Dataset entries
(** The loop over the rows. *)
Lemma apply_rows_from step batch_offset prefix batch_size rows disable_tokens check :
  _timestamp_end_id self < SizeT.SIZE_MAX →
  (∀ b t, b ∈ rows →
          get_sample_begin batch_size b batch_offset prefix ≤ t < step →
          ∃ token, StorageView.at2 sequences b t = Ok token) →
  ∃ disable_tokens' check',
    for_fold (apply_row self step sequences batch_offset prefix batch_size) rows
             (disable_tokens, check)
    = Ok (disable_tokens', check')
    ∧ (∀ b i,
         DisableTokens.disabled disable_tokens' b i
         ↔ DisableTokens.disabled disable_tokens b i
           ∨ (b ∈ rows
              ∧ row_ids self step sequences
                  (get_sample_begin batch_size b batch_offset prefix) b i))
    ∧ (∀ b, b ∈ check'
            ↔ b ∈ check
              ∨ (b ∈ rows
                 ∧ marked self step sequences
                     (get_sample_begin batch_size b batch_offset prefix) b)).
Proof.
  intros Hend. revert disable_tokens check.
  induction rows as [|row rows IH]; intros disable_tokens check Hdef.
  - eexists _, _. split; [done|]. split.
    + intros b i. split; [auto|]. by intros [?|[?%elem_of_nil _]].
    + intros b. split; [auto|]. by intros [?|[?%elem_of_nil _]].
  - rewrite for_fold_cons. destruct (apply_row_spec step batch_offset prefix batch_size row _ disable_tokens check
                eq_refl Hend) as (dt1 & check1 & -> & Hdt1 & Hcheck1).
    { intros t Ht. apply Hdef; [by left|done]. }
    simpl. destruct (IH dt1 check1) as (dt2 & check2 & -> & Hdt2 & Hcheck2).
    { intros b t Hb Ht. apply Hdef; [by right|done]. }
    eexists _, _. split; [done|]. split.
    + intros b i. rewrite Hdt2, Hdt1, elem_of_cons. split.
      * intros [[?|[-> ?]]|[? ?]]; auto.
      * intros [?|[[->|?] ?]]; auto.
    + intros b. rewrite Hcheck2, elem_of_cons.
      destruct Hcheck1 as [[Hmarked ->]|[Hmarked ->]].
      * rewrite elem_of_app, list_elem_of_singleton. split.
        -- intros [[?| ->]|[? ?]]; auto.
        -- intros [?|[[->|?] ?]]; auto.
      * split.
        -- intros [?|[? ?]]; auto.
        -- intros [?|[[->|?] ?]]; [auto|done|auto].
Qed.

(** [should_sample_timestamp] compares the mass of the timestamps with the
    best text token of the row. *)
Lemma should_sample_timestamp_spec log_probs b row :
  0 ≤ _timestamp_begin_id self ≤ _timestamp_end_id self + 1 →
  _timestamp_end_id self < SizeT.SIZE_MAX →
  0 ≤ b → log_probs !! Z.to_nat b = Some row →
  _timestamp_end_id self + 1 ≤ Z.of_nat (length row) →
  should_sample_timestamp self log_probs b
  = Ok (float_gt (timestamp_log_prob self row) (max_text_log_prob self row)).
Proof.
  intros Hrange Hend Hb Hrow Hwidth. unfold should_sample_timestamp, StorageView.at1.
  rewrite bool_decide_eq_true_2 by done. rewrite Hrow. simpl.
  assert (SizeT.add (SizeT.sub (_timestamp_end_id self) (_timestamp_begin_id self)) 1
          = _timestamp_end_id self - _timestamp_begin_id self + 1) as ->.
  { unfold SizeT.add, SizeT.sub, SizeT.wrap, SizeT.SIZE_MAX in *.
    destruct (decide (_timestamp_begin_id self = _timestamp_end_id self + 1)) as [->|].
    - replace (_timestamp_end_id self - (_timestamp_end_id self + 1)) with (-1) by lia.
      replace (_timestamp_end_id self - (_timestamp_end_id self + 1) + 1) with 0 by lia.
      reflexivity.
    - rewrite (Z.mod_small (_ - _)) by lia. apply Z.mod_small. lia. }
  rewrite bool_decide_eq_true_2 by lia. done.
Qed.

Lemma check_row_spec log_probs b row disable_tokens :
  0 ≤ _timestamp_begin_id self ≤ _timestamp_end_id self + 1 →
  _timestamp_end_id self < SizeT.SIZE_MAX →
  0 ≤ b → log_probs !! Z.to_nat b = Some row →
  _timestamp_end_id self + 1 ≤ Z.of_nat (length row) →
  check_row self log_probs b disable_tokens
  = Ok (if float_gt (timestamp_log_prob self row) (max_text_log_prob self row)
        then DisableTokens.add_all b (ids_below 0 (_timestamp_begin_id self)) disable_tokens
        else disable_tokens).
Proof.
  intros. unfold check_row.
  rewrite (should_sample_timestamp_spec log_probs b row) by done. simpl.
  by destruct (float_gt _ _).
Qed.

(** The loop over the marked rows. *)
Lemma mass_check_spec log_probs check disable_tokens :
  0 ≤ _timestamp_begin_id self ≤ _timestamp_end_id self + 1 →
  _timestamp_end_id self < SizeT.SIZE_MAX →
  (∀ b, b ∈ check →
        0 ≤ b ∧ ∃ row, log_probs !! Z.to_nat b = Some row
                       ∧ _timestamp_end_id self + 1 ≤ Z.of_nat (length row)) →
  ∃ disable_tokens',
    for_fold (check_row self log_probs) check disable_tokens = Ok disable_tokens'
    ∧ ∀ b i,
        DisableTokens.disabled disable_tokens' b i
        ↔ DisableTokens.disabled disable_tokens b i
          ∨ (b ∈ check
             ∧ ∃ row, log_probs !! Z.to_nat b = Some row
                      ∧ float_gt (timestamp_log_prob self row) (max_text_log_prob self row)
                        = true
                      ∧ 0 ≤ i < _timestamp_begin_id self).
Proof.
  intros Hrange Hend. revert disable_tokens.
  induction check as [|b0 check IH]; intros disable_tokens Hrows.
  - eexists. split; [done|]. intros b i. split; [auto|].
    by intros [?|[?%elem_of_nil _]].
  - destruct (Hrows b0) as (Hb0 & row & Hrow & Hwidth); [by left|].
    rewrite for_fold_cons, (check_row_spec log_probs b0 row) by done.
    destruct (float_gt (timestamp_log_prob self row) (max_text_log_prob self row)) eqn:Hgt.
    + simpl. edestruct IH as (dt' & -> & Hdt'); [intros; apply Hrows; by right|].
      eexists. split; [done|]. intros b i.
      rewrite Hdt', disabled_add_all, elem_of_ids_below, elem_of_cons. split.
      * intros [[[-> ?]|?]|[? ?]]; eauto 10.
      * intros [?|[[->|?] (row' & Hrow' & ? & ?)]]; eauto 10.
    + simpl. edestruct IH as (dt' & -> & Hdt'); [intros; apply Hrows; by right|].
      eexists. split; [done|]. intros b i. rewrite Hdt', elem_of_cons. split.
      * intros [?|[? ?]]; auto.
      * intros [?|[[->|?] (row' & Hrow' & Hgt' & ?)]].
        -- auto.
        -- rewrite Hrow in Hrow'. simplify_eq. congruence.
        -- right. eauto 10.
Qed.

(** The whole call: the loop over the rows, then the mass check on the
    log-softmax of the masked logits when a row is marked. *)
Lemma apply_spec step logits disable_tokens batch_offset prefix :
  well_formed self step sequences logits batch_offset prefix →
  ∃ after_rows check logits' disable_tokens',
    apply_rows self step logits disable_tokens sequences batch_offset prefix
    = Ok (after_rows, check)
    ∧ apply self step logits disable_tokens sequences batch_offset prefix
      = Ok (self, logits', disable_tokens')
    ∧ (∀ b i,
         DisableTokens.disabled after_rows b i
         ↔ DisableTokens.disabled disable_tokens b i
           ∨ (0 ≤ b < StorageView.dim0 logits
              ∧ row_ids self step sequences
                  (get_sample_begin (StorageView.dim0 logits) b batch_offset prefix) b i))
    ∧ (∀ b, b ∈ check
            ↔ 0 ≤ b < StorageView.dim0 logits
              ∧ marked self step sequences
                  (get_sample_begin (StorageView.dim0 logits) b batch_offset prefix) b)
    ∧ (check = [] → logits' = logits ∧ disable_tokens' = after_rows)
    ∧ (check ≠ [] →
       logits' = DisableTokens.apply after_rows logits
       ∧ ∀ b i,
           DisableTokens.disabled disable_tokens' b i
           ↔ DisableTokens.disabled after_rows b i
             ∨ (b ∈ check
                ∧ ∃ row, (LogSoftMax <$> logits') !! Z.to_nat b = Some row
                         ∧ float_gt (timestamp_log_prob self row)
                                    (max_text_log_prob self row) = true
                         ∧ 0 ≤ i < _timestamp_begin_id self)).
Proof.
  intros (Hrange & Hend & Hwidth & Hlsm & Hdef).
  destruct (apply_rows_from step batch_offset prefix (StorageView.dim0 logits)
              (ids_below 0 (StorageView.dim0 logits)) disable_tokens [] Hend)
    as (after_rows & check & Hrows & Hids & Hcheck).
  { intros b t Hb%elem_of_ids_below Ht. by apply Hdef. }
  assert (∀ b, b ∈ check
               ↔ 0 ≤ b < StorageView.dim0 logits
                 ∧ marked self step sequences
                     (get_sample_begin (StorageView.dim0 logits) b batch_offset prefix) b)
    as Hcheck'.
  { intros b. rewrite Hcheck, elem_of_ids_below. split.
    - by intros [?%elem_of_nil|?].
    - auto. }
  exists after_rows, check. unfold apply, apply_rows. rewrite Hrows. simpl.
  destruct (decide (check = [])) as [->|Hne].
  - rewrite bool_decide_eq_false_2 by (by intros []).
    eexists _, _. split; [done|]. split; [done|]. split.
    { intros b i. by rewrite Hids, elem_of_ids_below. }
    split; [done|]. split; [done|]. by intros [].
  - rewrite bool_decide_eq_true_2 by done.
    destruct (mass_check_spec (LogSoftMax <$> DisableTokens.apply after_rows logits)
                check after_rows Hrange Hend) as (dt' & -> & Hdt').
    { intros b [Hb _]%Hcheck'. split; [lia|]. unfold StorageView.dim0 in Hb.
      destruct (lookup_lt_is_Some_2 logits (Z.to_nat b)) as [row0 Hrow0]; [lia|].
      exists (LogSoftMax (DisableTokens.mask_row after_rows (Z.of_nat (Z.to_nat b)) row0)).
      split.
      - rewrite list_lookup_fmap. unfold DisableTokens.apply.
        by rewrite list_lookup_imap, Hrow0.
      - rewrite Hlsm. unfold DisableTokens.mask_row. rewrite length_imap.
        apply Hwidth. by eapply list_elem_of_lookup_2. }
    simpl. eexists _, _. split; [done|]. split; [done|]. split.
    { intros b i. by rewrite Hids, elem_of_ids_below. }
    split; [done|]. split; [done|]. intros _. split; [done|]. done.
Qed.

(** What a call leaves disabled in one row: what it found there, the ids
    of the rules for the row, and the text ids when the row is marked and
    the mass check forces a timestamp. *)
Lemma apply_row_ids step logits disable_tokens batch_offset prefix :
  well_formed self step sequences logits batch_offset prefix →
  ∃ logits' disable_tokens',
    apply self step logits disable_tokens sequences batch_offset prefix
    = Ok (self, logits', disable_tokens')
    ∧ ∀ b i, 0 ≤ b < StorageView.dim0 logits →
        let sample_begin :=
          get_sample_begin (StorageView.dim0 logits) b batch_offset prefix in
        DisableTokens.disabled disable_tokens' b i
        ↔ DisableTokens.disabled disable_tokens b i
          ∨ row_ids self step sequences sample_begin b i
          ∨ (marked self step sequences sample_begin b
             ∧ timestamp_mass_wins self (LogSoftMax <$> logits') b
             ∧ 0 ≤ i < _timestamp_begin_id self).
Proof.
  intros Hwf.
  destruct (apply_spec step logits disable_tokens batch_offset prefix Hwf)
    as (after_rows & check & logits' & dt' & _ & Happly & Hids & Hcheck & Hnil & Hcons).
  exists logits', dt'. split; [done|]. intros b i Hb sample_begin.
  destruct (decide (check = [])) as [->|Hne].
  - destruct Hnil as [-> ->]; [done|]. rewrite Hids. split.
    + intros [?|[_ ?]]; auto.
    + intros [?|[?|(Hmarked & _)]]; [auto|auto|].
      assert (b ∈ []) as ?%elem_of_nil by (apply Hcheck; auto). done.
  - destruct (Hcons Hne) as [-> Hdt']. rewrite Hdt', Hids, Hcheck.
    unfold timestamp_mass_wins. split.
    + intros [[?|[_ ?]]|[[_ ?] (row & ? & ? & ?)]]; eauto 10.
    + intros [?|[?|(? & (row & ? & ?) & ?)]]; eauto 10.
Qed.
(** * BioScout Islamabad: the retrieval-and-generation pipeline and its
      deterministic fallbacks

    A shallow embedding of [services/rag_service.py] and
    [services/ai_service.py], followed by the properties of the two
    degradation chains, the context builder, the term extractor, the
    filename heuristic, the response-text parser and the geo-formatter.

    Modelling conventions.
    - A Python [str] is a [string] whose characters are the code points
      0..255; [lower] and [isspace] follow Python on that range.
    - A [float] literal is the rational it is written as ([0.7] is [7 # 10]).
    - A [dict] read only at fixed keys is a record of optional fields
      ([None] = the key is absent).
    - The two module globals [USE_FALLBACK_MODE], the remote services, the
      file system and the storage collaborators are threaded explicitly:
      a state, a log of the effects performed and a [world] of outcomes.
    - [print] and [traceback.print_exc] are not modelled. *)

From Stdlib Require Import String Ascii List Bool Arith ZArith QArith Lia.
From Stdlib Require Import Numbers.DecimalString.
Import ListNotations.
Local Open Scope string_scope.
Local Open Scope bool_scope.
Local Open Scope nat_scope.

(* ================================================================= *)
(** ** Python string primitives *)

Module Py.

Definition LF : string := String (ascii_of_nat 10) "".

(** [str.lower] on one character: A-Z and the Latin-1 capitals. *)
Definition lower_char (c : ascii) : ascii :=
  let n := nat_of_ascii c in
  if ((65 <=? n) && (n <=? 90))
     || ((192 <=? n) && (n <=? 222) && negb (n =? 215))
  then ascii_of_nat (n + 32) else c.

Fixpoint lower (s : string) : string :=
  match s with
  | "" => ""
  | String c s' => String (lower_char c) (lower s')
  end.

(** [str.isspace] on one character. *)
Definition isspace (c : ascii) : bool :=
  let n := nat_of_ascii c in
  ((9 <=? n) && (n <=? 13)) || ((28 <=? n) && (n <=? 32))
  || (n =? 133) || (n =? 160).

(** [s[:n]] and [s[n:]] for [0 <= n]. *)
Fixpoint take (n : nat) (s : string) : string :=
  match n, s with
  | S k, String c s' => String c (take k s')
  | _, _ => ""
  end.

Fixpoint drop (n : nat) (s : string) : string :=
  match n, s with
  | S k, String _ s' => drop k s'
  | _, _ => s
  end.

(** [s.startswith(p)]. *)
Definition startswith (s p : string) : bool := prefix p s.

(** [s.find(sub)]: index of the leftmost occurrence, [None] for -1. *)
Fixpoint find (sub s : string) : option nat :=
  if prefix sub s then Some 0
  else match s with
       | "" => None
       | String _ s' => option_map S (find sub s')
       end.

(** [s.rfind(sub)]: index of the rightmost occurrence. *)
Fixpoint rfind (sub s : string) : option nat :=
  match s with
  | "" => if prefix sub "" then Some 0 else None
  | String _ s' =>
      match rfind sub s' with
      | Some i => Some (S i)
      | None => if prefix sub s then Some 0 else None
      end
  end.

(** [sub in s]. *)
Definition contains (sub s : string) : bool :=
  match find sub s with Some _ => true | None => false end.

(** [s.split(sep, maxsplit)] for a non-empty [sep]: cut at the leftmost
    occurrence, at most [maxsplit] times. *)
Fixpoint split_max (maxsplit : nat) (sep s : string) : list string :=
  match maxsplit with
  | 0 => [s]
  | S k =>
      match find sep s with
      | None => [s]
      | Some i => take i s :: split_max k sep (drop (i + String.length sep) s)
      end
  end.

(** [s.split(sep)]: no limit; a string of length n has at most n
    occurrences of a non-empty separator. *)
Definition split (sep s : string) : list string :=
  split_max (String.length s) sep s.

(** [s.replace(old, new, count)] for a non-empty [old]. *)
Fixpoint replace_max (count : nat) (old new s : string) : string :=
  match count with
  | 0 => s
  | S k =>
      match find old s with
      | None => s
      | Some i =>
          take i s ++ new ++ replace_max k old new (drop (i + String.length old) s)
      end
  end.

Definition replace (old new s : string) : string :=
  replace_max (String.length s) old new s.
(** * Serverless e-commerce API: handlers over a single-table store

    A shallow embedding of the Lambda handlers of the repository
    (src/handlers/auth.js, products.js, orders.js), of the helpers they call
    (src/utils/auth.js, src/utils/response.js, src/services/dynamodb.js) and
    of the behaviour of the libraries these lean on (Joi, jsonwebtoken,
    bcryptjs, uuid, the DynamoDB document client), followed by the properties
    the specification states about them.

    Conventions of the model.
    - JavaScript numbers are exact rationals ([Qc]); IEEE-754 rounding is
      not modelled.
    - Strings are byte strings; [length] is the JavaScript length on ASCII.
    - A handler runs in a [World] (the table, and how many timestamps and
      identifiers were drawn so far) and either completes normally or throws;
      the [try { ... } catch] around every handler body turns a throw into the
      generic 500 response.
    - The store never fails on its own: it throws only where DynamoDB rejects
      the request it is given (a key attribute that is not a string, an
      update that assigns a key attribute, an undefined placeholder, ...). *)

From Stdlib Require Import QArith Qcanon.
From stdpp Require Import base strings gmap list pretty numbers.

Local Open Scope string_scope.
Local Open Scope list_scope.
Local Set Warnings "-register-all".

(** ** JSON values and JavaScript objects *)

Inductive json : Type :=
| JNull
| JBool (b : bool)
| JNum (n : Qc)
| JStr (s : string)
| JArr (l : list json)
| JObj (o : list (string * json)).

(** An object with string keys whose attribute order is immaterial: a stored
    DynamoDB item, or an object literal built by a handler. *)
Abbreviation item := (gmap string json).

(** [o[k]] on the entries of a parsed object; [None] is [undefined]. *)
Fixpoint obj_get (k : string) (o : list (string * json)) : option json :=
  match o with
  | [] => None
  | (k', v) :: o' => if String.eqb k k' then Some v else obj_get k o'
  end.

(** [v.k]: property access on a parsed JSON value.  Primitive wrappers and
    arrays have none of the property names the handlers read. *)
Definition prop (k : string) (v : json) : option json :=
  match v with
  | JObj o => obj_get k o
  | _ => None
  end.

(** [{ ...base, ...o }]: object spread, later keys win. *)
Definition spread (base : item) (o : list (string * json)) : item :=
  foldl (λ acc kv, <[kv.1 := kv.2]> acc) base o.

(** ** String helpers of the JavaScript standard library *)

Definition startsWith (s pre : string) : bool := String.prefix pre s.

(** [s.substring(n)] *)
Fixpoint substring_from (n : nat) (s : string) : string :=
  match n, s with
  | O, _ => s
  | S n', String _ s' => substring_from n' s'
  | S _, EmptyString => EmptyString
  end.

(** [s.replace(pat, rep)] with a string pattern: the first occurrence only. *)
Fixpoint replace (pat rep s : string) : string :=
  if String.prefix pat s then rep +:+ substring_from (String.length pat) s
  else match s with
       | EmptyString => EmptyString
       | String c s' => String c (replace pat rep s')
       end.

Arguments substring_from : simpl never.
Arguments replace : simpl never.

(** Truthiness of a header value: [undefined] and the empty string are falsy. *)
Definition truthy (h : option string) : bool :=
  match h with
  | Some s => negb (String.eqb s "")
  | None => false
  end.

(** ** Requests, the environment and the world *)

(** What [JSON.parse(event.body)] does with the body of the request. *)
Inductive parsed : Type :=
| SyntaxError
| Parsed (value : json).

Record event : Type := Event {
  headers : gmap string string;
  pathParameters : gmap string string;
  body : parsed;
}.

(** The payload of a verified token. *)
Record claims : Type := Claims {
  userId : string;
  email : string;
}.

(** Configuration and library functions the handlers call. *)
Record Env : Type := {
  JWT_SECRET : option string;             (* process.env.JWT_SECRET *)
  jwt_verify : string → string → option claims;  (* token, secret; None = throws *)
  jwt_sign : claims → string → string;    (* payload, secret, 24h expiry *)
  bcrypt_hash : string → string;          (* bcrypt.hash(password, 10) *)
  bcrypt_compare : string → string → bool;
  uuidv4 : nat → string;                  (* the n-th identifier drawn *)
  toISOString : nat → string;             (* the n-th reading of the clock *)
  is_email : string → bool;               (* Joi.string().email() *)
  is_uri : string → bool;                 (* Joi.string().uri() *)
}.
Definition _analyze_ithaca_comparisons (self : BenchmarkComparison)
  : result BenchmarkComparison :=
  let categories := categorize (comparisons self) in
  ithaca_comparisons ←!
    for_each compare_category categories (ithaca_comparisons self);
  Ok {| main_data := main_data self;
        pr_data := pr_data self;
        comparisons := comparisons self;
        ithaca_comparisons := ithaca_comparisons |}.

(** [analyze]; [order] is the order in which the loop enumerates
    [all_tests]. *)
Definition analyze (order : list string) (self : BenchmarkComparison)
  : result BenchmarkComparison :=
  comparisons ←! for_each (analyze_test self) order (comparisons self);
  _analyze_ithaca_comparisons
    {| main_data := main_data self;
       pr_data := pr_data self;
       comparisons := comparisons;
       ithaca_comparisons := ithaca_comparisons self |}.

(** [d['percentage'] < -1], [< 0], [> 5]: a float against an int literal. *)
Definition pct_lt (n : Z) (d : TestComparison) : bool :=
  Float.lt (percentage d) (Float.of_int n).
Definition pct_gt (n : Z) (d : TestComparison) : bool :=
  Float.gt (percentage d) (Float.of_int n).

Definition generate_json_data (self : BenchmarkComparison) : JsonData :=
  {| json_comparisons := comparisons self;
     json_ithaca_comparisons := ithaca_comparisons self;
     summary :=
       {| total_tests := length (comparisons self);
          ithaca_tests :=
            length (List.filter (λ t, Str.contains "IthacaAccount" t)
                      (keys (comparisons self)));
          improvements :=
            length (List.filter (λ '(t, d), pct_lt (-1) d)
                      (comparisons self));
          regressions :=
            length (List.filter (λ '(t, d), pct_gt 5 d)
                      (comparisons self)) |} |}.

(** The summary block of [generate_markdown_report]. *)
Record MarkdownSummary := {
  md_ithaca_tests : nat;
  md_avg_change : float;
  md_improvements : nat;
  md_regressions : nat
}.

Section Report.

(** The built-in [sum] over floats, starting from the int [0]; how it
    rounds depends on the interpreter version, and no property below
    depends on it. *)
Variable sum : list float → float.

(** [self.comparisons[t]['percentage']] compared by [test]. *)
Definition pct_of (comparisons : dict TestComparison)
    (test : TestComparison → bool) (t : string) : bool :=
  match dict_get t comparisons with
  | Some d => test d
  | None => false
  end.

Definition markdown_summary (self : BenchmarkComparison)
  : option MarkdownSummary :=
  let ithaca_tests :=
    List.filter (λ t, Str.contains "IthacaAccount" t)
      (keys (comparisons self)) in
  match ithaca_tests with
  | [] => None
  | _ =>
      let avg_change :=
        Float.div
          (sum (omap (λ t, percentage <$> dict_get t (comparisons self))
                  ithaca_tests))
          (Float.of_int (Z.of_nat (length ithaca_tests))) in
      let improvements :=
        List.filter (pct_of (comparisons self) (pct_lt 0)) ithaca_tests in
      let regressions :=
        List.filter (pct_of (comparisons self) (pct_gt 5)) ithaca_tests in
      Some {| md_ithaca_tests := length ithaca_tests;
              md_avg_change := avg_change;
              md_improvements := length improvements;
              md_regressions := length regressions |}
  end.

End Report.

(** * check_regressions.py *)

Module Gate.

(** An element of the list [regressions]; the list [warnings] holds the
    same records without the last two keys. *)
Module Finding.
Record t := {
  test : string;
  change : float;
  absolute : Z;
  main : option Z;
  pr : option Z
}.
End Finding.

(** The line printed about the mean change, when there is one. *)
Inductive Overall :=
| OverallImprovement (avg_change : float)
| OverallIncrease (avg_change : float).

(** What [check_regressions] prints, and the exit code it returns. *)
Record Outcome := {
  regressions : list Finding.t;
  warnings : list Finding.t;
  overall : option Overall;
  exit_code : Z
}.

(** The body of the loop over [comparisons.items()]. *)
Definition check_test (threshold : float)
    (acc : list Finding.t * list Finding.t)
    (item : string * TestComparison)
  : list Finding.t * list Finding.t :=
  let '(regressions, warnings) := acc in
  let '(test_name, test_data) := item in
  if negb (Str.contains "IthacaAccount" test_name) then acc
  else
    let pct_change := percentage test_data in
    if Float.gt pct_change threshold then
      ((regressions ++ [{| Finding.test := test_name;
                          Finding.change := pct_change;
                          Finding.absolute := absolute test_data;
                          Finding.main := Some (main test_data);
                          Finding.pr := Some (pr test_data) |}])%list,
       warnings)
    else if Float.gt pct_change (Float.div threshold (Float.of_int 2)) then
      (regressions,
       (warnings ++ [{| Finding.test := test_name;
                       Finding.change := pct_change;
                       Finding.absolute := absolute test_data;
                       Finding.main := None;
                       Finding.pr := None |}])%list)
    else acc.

Work request –
Produce an exact copy of the lines from the one containing "End Finding." through the final line of the data, both ends included, and only those.

Problem solution –
End Finding.

(** The line printed about the mean change, when there is one. *)
Inductive Overall :=
| OverallImprovement (avg_change : float)
| OverallIncrease (avg_change : float).

(** What [check_regressions] prints, and the exit code it returns. *)
Record Outcome := {
  regressions : list Finding.t;
  warnings : list Finding.t;
  overall : option Overall;
  exit_code : Z
}.

(** The body of the loop over [comparisons.items()]. *)
Definition check_test (threshold : float)
    (acc : list Finding.t * list Finding.t)
    (item : string * TestComparison)
  : list Finding.t * list Finding.t :=
  let '(regressions, warnings) := acc in
  let '(test_name, test_data) := item in
  if negb (Str.contains "IthacaAccount" test_name) then acc
  else
    let pct_change := percentage test_data in
    if Float.gt pct_change threshold then
      ((regressions ++ [{| Finding.test := test_name;
                          Finding.change := pct_change;
                          Finding.absolute := absolute test_data;
                          Finding.main := Some (main test_data);
                          Finding.pr := Some (pr test_data) |}])%list,
       warnings)
    else if Float.gt pct_change (Float.div threshold (Float.of_int 2)) then
      (regressions,
       (warnings ++ [{| Finding.test := test_name;
                       Finding.change := pct_change;
                       Finding.absolute := absolute test_data;
                       Finding.main := None;
                       Finding.pr := None |}])%list)
    else acc.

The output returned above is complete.